Turkey's public banks backbone of financing aimed at revitalizing economy
People walk past by a branch of Halkbank in Istanbul, Turkey, Oct. 16, 2019. (Reuters Photo)

State lenders have increased their share in total loans to 47.7% and deposits to 42.3%, according to data by the banking watchdog, while private banks’ shares in both have declined over the years



Turkey’s public banks have been providing financing opportunities to contribute to the revitalization of the economy in recent years, and the effort in this regard has accelerated during the challenging pandemic period with banks delivering several types of credit packages. Accordingly, the share of banks increased up to 47.7% in total loans, while their share in deposits has also grown to 42.3%, the country's banking watchdog data showed.

According to the data by the Banking Regulation and Supervision Agency (BDDK), the three public banks, Ziraat Bank, VakıfBank and Halkbank, hold a major share in the total loan volume in Turkey, as those banks, in recent years, have immediately taken action in any turmoil in the economy. At the end of 2014, the share of public banks in loans was 30.8%, while this rate increased to 47.7% as of May 22.

The Treasury-backed Credit Guarantee Fund's (KGF) secured loan periods have further increased their’ weight in the banking sector. The increase in the share of public banks in loans accelerated with KGF-backed loan packages, which became available in January 2017. Their share increased from 35.2% in 2016 to 37.7% at the end of 2017.

Meanwhile, private banks, domestic private banks, in particular, experienced a great loss in shares over the years.

As of May 22, according to the official data, their total share stood at 28.4% and 30% in loans and deposits, respectively.

The share in loans, which was 50% in 2014, first fell sharply to 37.9% with sales to foreigners. After those sales, the decrease in the share in loans started to emerge as a loss of market and as of May 22, their share fell to 28.4%.

Private banks with foreign ownership experienced a slower decline when compared to local ones. The weight of the loans, which was 25.5% in 2018, stood at 23.8% on May 22. Similarly, the share of foreign banks in deposits decreased to 27.6%. The same rate was 29% at the end of 2019.

Forefront of pandemic

The credit growth of the public banks kept growing rapidly during the challenging pandemic period as well. According to the annualized 13-week average growth, free from the exchange rate effect, credit growth in public banks began to multiply as of April 17. The annualized increase in annual growth has increased compared to the 13-week average in each week after that and jumped to 131.5% as of May 22, while the total loan increase was 72.43%.
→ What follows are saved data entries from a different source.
(* ===== verification/TimeBucketKey.v ===== *)
(** * Time bucket keys (utils/io/keytypes.go)

    A key is one string: the items, one per category, and the names of the
    categories, ["AAPL/1Min/OHLCV:Symbol/Timeframe/AttributeGroup"]. *)

From S2P Require Export Timeframe FileSys.

#[local] Open Scope string_scope.

Definition TimeBucketKey : Type := string.

Definition DefaultTimeBucketSchema : string := "Symbol/Timeframe/AttributeGroup".

(** The optional category key: only its first value counts. *)
Definition NewTimeBucketKey (itemKey : string) (categoryKey_opt : list string) : TimeBucketKey :=
  let categoryKey :=
    match categoryKey_opt with
    | c :: _ => if decide (c = "") then DefaultTimeBucketSchema else c
    | [] => DefaultTimeBucketSchema
    end in
  itemKey +:+ ":" +:+ categoryKey.

Definition NewTimeBucketKeyFromString (itemCategoryString : string) : TimeBucketKey :=
  match Split itemCategoryString ":" with
  | item :: cat :: _ => NewTimeBucketKey item [cat]
  | [item] => NewTimeBucketKey item []
  | [] => NewTimeBucketKey "" []
  end.

(** The second part of the key: there is none without a colon. *)
Definition GetCatKey (mk : TimeBucketKey) : outcome string :=
  match Split mk ":" with
  | _ :: cat :: _ => Ret cat
  | _ => Panic "index out of range"
  end.
Definition GetItemKey (mk : TimeBucketKey) : string := hd "" (Split mk ":").

Definition GetCategories (mk : TimeBucketKey) : outcome (list string) :=
  let! cat := GetCatKey mk in Ret (Split cat "/").
Definition GetItems (mk : TimeBucketKey) : list string := Split (GetItemKey mk) "/".

(** The place of the first category of a name. *)
Fixpoint category_index (catName : string) (cats : list string) : option nat :=
  match cats with
  | [] => None
  | name :: cats' => if decide (name = catName) then Some 0%nat else S <$> category_index catName cats'
  end.

Definition item_at (items : list string) (i : nat) : outcome string :=
  match items !! i with Some item => Ret item | None => Panic "index out of range" end.

Definition GetItemInCategory (catName : string) (mk : TimeBucketKey) : outcome string :=
  let! cats := GetCategories mk in
  match category_index catName cats with
  | Some i => item_at (GetItems mk) i
  | None => Ret ""
  end.

Definition GetMultiItemInCategory (catName : string) (mk : TimeBucketKey) : outcome (list string) :=
  let! cats := GetCategories mk in
  match category_index catName cats with
  | Some i => let! presplit := item_at (GetItems mk) i in Ret (Split presplit ",")
  | None => Ret []
  end.

(** The item of every category of the name is set. *)
Fixpoint set_items (catName itemName : string) (cats items : list string) : outcome (list string) :=
  match cats, items with
  | [], _ => Ret items
  | cat :: cats', item :: items' =>
      let! rest := set_items catName itemName cats' items' in
      Ret ((if decide (cat = catName) then itemName else item) :: rest)
  | cat :: cats', [] =>
      if decide (cat = catName) then Panic "index out of range" else set_items catName itemName cats' []
  end.

(** A slash behind every item but the third. *)
Fixpoint join_items (i : nat) (items : list string) : string :=
  match items with
  | [] => ""
  | item :: items' =>
      item +:+ (if decide (i = 2%nat) then "" else "/") +:+ join_items (S i) items'
  end.

Definition SetItemInCategory (catName itemName : string) (mk : TimeBucketKey) : outcome TimeBucketKey :=
  let! cats := GetCategories mk in
  let! items := set_items catName itemName cats (GetItems mk) in
  let! cat := GetCatKey mk in
  Ret (join_items 0 items +:+ ":" +:+ cat).

Definition GetTimeFrame (mk : TimeBucketKey) : outcome Timeframe :=
  let! tfs := GetItemInCategory "Timeframe" mk in
  if decide (tfs = "") then Fail (ErrMsg "Error: Unable to get timeframe from key")
  else
    match TimeframeFromString tfs with
    | Some tf => Ret tf
    | None => Fail (ErrMsg "Error: Unable to get timeframe from key")
    end.

Definition GetPathToYearFiles (rootDir : string) (mk : TimeBucketKey) : string :=
  filepath_Join rootDir (GetItemKey mk).

(** ** Theorems *)

Definition key_part (s : string) : Prop := no_char ":" s /\ no_char "/" s.

(** A key of as many items as categories. *)
Record key_of (mk : TimeBucketKey) (items cats : list string) : Prop := {
  ko_key : mk = Join items "/" +:+ ":" +:+ Join cats "/";
  ko_items : items <> [] /\ Forall key_part items;
  ko_cats : cats <> [] /\ Forall key_part cats;
  ko_len : length items = length cats;
}.

Lemma Forall_key_slash l : Forall key_part l -> Forall (no_char "/") l.
Proof. intros H. eapply Forall_impl; [exact H|]. by intros s [_ ?]. Qed.
Lemma Forall_key_colon l : Forall key_part l -> Forall (no_char ":") l.
Proof. intros H. eapply Forall_impl; [exact H|]. by intros s [? _]. Qed.

Lemma key_split mk items cats :
  key_of mk items cats -> Split mk ":" = [Join items "/"; Join cats "/"].
Proof.
  intros [-> [_ Hi] [_ Hc] _].
  change (Join items "/" +:+ ":" +:+ Join cats "/") with (Join [Join items "/"; Join cats "/"] ":").
  apply split_Join; [done|]. repeat constructor; (apply no_char_Join; [by apply Forall_key_colon|done]).
Qed.

Lemma key_categories mk items cats : key_of mk items cats -> GetCategories mk = Ret cats.
Proof.
  intros H. unfold GetCategories, GetCatKey. rewrite (key_split _ _ _ H). cbn [outcome_bind].
  destruct H as [_ _ [Hne Hc] _]. by rewrite split_Join by (done || by apply Forall_key_slash).
Qed.

Lemma key_items mk items cats : key_of mk items cats -> GetItems mk = items.
Proof.
  intros H. unfold GetItems, GetItemKey. rewrite (key_split _ _ _ H). cbn [hd].
  destruct H as [_ [Hne Hi] _ _]. by rewrite split_Join by (done || by apply Forall_key_slash).
Qed.

Lemma set_items_spec catName itemName cats items :
  length items = length cats ->
  set_items catName itemName cats items =
  Ret (zip_with (fun cat item => if decide (cat = catName) then itemName else item) cats items).
Proof.
  revert items. induction cats as [|c cats IH]; intros [|it items] H; try done.
  cbn. rewrite IH by (cbn in H; lia). done.
Qed.

Lemma join_items_three a b c : join_items 0 [a; b; c] = Join [a; b; c] "/".
Proof. cbn. by rewrite !string_app_nil_r. Qed.

(** Setting an item of a key of three categories gives the key in which
    the items of the categories of that name, and no others, are replaced; so
    the item that was set is what the category reads as. *)
Lemma SetItemInCategory_three (mk : TimeBucketKey) (a b c c1 c2 c3 catName itemName : string) :
  key_of mk [a; b; c] [c1; c2; c3] -> key_part itemName -> catName ∈ [c1; c2; c3] ->
  let set cat item := if decide (cat = catName) then itemName else item in
  exists mk', SetItemInCategory catName itemName mk = Ret mk' /\
    key_of mk' [set c1 a; set c2 b; set c3 c] [c1; c2; c3] /\
    GetItemInCategory catName mk' = Ret itemName.
Proof.
  intros H Hi Hin set. unfold SetItemInCategory. rewrite (key_categories _ _ _ H), (key_items _ _ _ H).
  cbn [outcome_bind]. rewrite set_items_spec by done. cbn [zip_with outcome_bind].
  unfold GetCatKey. rewrite (key_split _ _ _ H). cbn [outcome_bind]. rewrite join_items_three.
  eexists. split; [reflexivity|]. fold (set c1 a) (set c2 b) (set c3 c).
  assert (Hkey : key_of (Join [set c1 a; set c2 b; set c3 c] "/" +:+ ":" +:+ Join [c1; c2; c3] "/")
    [set c1 a; set c2 b; set c3 c] [c1; c2; c3]).
  { destruct H as [_ [_ Hits] Hcats _]. split; try done. split; [done|].
    rewrite !Forall_cons in Hits. destruct Hits as (Ha & Hb & Hc & _).
    rewrite !Forall_cons. unfold set. split_and!; try (by constructor); case_decide; done. }
  split; [exact Hkey|]. unfold GetItemInCategory. rewrite (key_categories _ _ _ Hkey), (key_items _ _ _ Hkey).
  cbn [outcome_bind category_index]. unfold set.
  destruct (decide (c1 = catName)); [done|]. destruct (decide (c2 = catName)); [done|].
  destruct (decide (c3 = catName)); [done|].
  exfalso. rewrite !elem_of_cons in Hin. destruct Hin as [?|[?|[?|?%elem_of_nil]]]; congruence.
Qed.

Lemma SetItemInCategory_three_witness :
  exists mk', SetItemInCategory "Timeframe" "5Min" "AAPL/1Min/OHLCV:Symbol/Timeframe/AttributeGroup" = Ret mk' /\
    key_of mk' ["AAPL"; "5Min"; "OHLCV"] ["Symbol"; "Timeframe"; "AttributeGroup"] /\
    GetItemInCategory "Timeframe" mk' = Ret "5Min".
Proof.
  apply (SetItemInCategory_three _ "AAPL" "1Min" "OHLCV" "Symbol" "Timeframe" "AttributeGroup").
  - split; try done; (split; [done|]; repeat constructor; repeat split; intros H; discriminate H).
  - repeat split; intros H; discriminate H.
  - right. left.
Defined.

(** Only keys of three items survive it: setting an item of a key of four
    runs the last two together and leaves a slash at the end. *)
Lemma SetItemInCategory_four_items :
  SetItemInCategory "Symbol" "TSLA" "AAPL/1Min/OHLCV/X:Symbol/Timeframe/AttributeGroup/Venue"
  = Ret "TSLA/1Min/OHLCVX/:Symbol/Timeframe/AttributeGroup/Venue".
Proof. reflexivity. Qed.
(** A version other than the program's is only warned of. *)
Definition Header_Load (hp : list byte) : prog TimeBucketInfo (list byte) :=
  version ← GetVersion;
  let hp := put_int64 hdr_Version version hp in
  description ← GetDescription;
  let hp := copy_field hdr_Description 256 (string_bytes description) hp in
  f ← state_get;
  let hp := put_int64 hdr_Year (tbi_Year f) hp in
  tf ← GetTimeframe;
  let hp := put_int64 hdr_Timeframe tf hp in
  n ← GetNelements;
  let hp := put_int64 hdr_NElements n hp in
  len ← GetRecordLength;
  let hp := put_int64 hdr_RecordLength len hp in
  rt ← GetRecordType;
  let hp := put_int64 hdr_RecordType rt hp in
  names ← GetElementNames;
  types ← GetElementTypes;
  hp ← lift (store_elements (Z.to_nat n) 0 names types hp);
  mret (put_int64 hdr_RecordType rt hp).

(** [WriteHeader] at the position of an open file. *)
Definition WriteHeader (pos : nat) (f : file) : prog TimeBucketInfo file :=
  hp ← Header_Load header0; mret (pwrite pos hp f).
End getters.

(** ** The header on disk and back *)

(** What a NUL-padded field can hold. *)
Definition field_ok (size : nat) (s : string) : Prop :=
  (length (string_bytes s) <= size)%nat /\
  hd_error (string_bytes s) <> Some x00 /\ last (string_bytes s) <> Some x00.

Lemma trim_left_zeros k bs : trim_left (replicate k x00 ++ bs) = trim_left bs.
Proof. induction k as [|k IH]; [done|]. cbn. rewrite decide_True by done. exact IH. Qed.

Lemma trim_left_id bs : hd_error bs <> Some x00 -> trim_left bs = bs.
Proof. destruct bs as [|b bs]; [done|]. cbn. intros H. rewrite decide_False by congruence. done. Qed.

Lemma hd_error_reverse {A} (l : list A) : hd_error (reverse l) = last l.
Proof. destruct l as [|x l _] using rev_ind; [done|]. by rewrite reverse_snoc, last_snoc. Qed.

Lemma Trim0_padded bs k :
  hd_error bs <> Some x00 -> last bs <> Some x00 -> Trim0 (bs ++ replicate k x00) = bs.
Proof.
  intros Hh Hl. unfold Trim0. destruct bs as [|b bs].
  - cbn [app]. rewrite <- (app_nil_r (replicate k x00)), trim_left_zeros. done.
  - rewrite (trim_left_id ((b :: bs) ++ _)) by exact Hh. rewrite reverse_app, reverse_replicate, trim_left_zeros.
    rewrite trim_left_id by (by rewrite hd_error_reverse). by rewrite reverse_involutive.
Qed.

Lemma length_header0 : length header0 = header_size.
Proof. apply length_replicate. Qed.

Lemma read_at_ext off n (f g : list byte) :
  (forall i, (off <= i < off + n)%nat -> f !! i = g !! i) -> read_at off n f = read_at off n g.
Proof.
  intros H. apply list_eq. intros i. rewrite !lookup_read_at. case_decide; [|done]. apply H. lia.
Qed.
Lemma ids_increasing_NoDup ids : ids_increasing ids -> NoDup ids.
Proof.
  intros [Hs _]. induction Hs as [|x l _ IH Hx]; constructor; [|done].
  intros Hin. rewrite Forall_forall in Hx. apply Hx in Hin. lia.
Qed.

Lemma StronglySorted_lt_le ids : StronglySorted Z.lt ids -> StronglySorted Z.le ids.
Proof.
  induction 1 as [|x l _ IH Hx]; constructor; [done|].
  eapply Forall_impl; [exact Hx|]. cbn. lia.
Qed.

Lemma omap_pend_map acc (data : gmap Z (option (list byte))) :
  NoDup (map tg_id acc) -> (forall tg, tg ∈ acc -> data !! tg_id tg = Some (Some tg)) ->
  omap (fun tgid => mjoin (data !! tgid)) (map tg_id acc) = acc.
Proof.
  intros Hnd Hd. induction acc as [|tg acc IH]; [done|]. cbn.
  rewrite (Hd tg) by left. cbn. f_equal. apply IH.
  - by apply NoDup_cons in Hnd as [_ ?].
  - intros tg' Htg'. apply Hd. by right.
Qed.

Lemma replay_order_pend acc :
  ids_increasing (map tg_id acc) -> replay_order (pend_map acc) = acc.
Proof.
  intros Hinc. pose proof (ids_increasing_NoDup _ Hinc) as Hnd. destruct Hinc as [Hs Hp].
  rewrite (replay_order_ids _ (map tg_id acc)).
  - apply omap_pend_map; [done|]. intros tg Htg. apply lookup_pend_map; eauto.
  - by apply StronglySorted_lt_le.
  - done.
  - intros i. rewrite <- not_eq_None_Some, pend_map_None. split; [tauto|].
    intros Hn. destruct (decide (i ∈ map tg_id acc)); [done|by destruct Hn].
Qed.

Lemma replay_order_pend_zero acc :
  ids_increasing (map tg_id acc) -> replay_order (<[0 := None]> (pend_map acc)) = acc.
Proof.
  intros Hinc. pose proof (ids_increasing_NoDup _ Hinc) as Hnd. destruct Hinc as [Hs Hp].
  assert (H0 : 0 ∉ map tg_id acc).
  { intros H. rewrite Forall_forall in Hp. apply Hp in H. lia. }
  rewrite (replay_order_ids _ (0 :: map tg_id acc)).
  - cbn. rewrite lookup_insert_eq. cbn. apply omap_pend_map; [done|]. intros tg Htg.
    rewrite lookup_insert_ne; [apply lookup_pend_map; eauto|].
    intros H. apply H0. rewrite H. apply list_elem_of_fmap. eauto.
  - constructor; [by apply StronglySorted_lt_le|]. eapply Forall_impl; [exact Hp|]. cbn. lia.
  - by apply NoDup_cons.
  - intros i. rewrite lookup_insert_is_Some, elem_of_cons, <- not_eq_None_Some, pend_map_None.
    destruct (decide (i ∈ map tg_id acc)), (decide (0 = i)); split; intuition congruence.
Qed.

Lemma pending_ids ms acc :
  sublist (map tg_id (foldl pending_step acc ms)) (map tg_id acc ++ tg_ids ms).
Proof.
  revert acc. induction ms as [|m ms IH]; intros acc; cbn [foldl].
  - by rewrite app_nil_r.
  - rewrite tg_ids_cons, app_assoc. etrans; [apply IH|].
    apply sublist_app; [apply pending_ids_sublist|done].
Qed.

Lemma replay_scan_log (ms : list wal_msg) (t : list byte) :
  let f := encode_msgs ms ++ t in
  Z.of_nat (length f) < 2 ^ 53 -> Forall valid_msg ms -> ids_increasing (tg_ids ms) ->
  tail_ok f t ->
  exists st, scan_loop f (S (length f)) scan_init 0%nat = (Ret st, length f) /\ replay_order (TGData st) = pending ms.
Proof.
  intros f Hsize Hv Hinc Ht. pose proof (ids_increasing_NoDup _ Hinc) as Hnd.
  destruct (scan_file f Hsize ms t eq_refl Hv Hnd Ht) as (st & Hst & Hd).
  exists st. split; [done|].
  pose proof (scan_pending ms [] scan_init 0 eq_refl Hnd) as Hp.
  fold (pending ms) in Hp. rewrite Hp in Hd.
  assert (Hinc' : ids_increasing (map tg_id (pending ms)))
    by (eapply ids_increasing_sublist; [apply (pending_ids ms [])|exact Hinc]).
  destruct Hd as [-> | ->]; [by apply replay_order_pend|by apply replay_order_pend_zero].
Qed.

(** C6: Reading a log back. The log has less than 2^53 bytes and consists of
    complete messages, whose groups have increasing ids, followed by nothing or
    by the beginning of one more, which is not of a group as long as the log's
    length times 1000 or longer (C34). The first pass over the file ends
    normally, and the second takes up exactly the transaction groups that no
    later checkpoint covers, each whole and in the order they were committed;
    a torn group is not replayed. *)
Theorem replay_scan_pending (ms : list wal_msg) (t : list byte) :
  let f := encode_msgs ms ++ t in
  Z.of_nat (length f) < 2 ^ 53 -> Forall valid_msg ms -> ids_increasing (tg_ids ms) ->
  tail_ok f t ->
  exists st, replay_scan f = Ret st /\ replay_order (TGData st) = pending ms.
Proof.
  intros f Hsize Hv Hinc Ht. destruct (replay_scan_log ms t Hsize Hv Hinc Ht) as (st & Hs & Ho).
  exists st. split; [|exact Ho]. unfold replay_scan. fold f in Hs. by rewrite Hs.
Qed.

Definition example_log : list wal_msg :=
  [ MsgStatus OPEN NOTREPLAYED 5;
    MsgTxn 77 WAL PREPARING; MsgTG (serialize_tg 77 [example_command]); MsgTxn 77 WAL COMMITCOMPLETE;
    MsgTxn 77 CHECKPOINT PREPARING; MsgTxn 77 CHECKPOINT COMMITCOMPLETE;
    MsgTG (serialize_tg 78 [example_command]) ].

Lemma replay_scan_pending_witness :
  let t := take 40 (tg_message (serialize_tg 79 [example_command])) in
  (exists st, replay_scan (encode_msgs example_log ++ t) = Ret st /\
    replay_order (TGData st) = pending example_log) /\
  pending example_log = [serialize_tg 78 [example_command]].
Proof.
  cbv zeta. split; [|vm_compute; reflexivity].
  apply replay_scan_pending.
  - vm_compute. reflexivity.
  - apply valid_msgs_dec. vm_compute. reflexivity.
  - split; repeat constructor.
  - right. exists (MsgTG (serialize_tg 79 [example_command])). split.
    + apply valid_msg_dec. vm_compute. reflexivity.
    + split; [|apply Nat.ltb_lt; vm_compute; reflexivity].
      exists (drop 40 (tg_message (serialize_tg 79 [example_command]))). split.
      * symmetry. exact (take_drop 40 (encode_msg (MsgTG (serialize_tg 79 [example_command])))).
      * vm_compute. intros H. discriminate H.
Defined.

(** C34: a torn group is not always skipped: when the log ends inside a group
    that is a thousand times longer than the log that was written, its length
    is taken for corruption and the replay ends the process. *)
Theorem torn_group_fatal (ms : list wal_msg) (tg : list byte) (n : nat) :
  let f := encode_msgs ms ++ take n (tg_message tg) in
  Z.of_nat (length f) < 2 ^ 50 -> Forall valid_msg ms -> NoDup (tg_ids ms) ->
  valid_msg (MsgTG tg) -> (9 <= n)%nat -> (1000 * length f <= length tg)%nat ->
  replay_scan f = Fatal "Uncorrectable IO error in WAL Replay".
Proof.
  intros f Hsize Hv Hnd [Hl Hb] Hn Hlong.
  assert (Hlen : (length (encode_msgs ms) + 9 <= length f)%nat).
  { unfold f. rewrite length_app, length_take. rewrite tg_message_eq, !length_app, !length_le_bytes. lia. }
  destruct (scan_loop_msgs f ltac:(lia) ms scan_init 0 (S (length f)) (take n (tg_message tg)) Hv Hnd)
    as (fuel & Hfuel & Hrun & Hd).
  { intros. apply lookup_empty. }
  { split; [lia|by rewrite drop_0]. }
  { lia. }
  unfold replay_scan. rewrite Hrun. clear Hrun.
  destruct fuel as [|fuel]; [lia|]. set (pos := (0 + length (encode_msgs ms))%nat) in *.
  set (rest := tg ++ md5 (le_bytes 8 (Z.of_nat (length tg)) ++ tg)).
  assert (Ht : take n (tg_message tg) =
    le_bytes 1 TGDATA ++ le_bytes 8 (Z.of_nat (length tg)) ++ take (n - 9) rest).
  { rewrite tg_message_eq. fold rest. rewrite take_app_ge by (rewrite length_le_bytes; lia).
    rewrite take_app_ge by (rewrite !length_le_bytes; lia). rewrite !length_le_bytes.
    replace (n - 1 - 8)%nat with (n - 9)%nat by lia. done. }
  rewrite Ht in Hd.
  destruct (readMessageID_full f pos TGDATA _ (known_mid TGDATA eq_refl) Hd) as [Hr1 Hd1].
  destruct (wal_read_full f (pos + 1) 8 _ _ Hd1 (length_le_bytes _ _)) as [Hr2 _].
  assert (Hread : exists e p, readTGData f (pos + 1)%nat = (Fail (ErrMsg e), p)).
  { unfold readTGData. rewrite (bind_step _ _ _ _ _ Hr2). cbv zeta. rewrite le64_length' by done.
    unfold sanityCheckValue. rewrite wrapS_id by (try lia; unfold inS; lia).
    rewrite (proj2 (Z.ltb_ge _ _)) by lia. eexists _, _. reflexivity. }
  destruct Hread as (e & p & Hread).
  assert (Hstep : forall st, exists p', scan_step f st pos =
    (Fatal "Uncorrectable IO error in WAL Replay", p')).
  { intros st. unfold scan_step, fullRead at 1. rewrite Hr1. cbn iota.
    change (TGDATA =? TGDATA) with true. cbv iota. unfold scan_tgdata, fullRead. rewrite Hread. eauto. }
  destruct (Hstep (scan_msgs scan_init 0 ms)) as [p' Hs].
  cbn [scan_loop]. unfold mbind, prog_bind. by rewrite Hs.
Qed.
The loan growth rate of private banks, meanwhile, was 31.72%

The banks initially postponed principal and interest repayments of firms facing cash flow disruptions and are providing additional financing support during the pandemic, following the steps taken by the government to avert the COVID-19 effect on the economy.

State lenders also announced a low-interest credit package for families with monthly incomes under TL 5,000 ($740).

Most recently on Monday, Turkey's three largest state lenders announced that they will extend a new loan incentive scheme with reduced rates to invigorate the transition to normalization and revive social life, as economic activity steps up following a slowdown due to the coronavirus pandemic, which was later joined by the state lenders’ participation banks.

Ziraat Bank, VakıfBank and Halkbank are set to begin offering four new loan packages, including mortgages for new houses, loans for vehicle purchases, locally manufactured goods and holiday expenses at annual interest rates running below inflation.